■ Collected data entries
____________
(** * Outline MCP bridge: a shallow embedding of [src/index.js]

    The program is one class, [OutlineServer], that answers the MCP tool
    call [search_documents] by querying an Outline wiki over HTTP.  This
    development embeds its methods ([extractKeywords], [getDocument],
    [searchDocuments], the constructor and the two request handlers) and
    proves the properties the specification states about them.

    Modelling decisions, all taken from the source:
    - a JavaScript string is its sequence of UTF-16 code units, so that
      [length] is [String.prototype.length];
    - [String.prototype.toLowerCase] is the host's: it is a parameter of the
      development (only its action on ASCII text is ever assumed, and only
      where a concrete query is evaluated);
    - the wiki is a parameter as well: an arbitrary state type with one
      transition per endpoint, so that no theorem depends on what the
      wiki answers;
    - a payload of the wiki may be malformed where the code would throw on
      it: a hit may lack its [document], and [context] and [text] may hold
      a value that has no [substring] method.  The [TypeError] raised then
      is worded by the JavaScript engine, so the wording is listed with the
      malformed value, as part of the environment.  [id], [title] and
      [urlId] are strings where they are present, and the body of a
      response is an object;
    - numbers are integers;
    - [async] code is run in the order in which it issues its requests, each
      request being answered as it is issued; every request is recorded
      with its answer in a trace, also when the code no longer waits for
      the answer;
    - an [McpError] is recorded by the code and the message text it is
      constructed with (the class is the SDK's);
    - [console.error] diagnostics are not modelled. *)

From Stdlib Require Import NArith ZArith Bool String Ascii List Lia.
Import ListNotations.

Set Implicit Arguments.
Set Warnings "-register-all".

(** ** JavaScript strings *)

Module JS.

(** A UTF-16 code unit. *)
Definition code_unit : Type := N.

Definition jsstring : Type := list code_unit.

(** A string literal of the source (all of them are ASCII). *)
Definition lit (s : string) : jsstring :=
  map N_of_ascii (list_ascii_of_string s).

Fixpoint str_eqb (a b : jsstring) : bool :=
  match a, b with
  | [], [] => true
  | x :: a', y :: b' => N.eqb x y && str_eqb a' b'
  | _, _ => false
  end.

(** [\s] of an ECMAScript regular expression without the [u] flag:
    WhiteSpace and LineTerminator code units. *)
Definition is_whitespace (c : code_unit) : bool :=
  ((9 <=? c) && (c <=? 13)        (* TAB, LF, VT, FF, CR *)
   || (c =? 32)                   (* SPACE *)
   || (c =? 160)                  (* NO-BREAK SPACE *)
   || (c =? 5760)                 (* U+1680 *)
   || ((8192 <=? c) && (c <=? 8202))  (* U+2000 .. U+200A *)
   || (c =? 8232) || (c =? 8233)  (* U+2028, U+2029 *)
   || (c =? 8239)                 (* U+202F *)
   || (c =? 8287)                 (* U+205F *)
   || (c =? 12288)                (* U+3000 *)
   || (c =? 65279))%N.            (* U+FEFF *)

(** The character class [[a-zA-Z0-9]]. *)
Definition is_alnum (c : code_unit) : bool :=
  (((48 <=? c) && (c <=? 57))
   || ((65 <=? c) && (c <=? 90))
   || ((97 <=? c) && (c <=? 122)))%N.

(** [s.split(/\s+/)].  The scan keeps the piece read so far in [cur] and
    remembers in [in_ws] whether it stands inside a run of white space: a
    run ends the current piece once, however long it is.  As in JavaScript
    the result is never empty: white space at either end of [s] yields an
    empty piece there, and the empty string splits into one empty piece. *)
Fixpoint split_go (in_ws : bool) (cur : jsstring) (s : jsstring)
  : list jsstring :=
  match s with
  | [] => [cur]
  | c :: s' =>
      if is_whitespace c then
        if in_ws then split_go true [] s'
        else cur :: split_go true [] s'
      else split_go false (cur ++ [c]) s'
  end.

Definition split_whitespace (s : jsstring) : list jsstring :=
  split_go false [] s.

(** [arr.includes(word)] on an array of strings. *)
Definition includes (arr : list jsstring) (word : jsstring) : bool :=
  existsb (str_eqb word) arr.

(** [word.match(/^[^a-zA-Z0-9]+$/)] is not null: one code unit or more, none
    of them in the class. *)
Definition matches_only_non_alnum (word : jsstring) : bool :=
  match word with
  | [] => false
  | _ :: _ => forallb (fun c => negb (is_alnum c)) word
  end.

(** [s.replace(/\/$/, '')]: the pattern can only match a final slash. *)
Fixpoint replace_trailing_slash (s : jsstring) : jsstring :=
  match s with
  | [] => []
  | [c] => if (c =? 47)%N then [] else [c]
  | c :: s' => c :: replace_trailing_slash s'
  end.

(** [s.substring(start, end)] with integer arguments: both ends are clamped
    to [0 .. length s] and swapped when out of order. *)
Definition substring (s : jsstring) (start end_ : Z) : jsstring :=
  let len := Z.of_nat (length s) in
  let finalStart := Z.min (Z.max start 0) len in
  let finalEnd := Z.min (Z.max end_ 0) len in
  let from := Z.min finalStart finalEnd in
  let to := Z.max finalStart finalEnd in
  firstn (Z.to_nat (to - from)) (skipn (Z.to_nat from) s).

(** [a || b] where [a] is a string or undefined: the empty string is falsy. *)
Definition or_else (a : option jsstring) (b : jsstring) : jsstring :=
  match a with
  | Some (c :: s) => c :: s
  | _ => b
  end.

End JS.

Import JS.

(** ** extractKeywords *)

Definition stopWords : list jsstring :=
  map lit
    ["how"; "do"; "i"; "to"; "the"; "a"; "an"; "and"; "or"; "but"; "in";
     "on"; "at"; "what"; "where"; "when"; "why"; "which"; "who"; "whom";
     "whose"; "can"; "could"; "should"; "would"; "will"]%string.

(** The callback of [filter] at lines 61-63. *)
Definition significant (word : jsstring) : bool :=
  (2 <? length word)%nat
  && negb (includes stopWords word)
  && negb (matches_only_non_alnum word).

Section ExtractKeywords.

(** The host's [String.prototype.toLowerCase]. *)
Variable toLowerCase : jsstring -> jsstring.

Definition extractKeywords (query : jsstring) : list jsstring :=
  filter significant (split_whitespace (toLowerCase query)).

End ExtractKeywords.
____________
■ PROBLEM TO WORK ON
Could you restate word for word the lines above, from the one that contains "let len := Z.of_nat (length s) in" through the one that contains "firstn (Z.to_nat (to", and no others?

■ PROBLEM SOLUTION
  let len := Z.of_nat (length s) in
  let finalStart := Z.min (Z.max start 0) len in
  let finalEnd := Z.min (Z.max end_ 0) len in
  let from := Z.min finalStart finalEnd in
  let to := Z.max finalStart finalEnd in
  firstn (Z.to_nat (to - from)) (skipn (Z.to_nat from) s).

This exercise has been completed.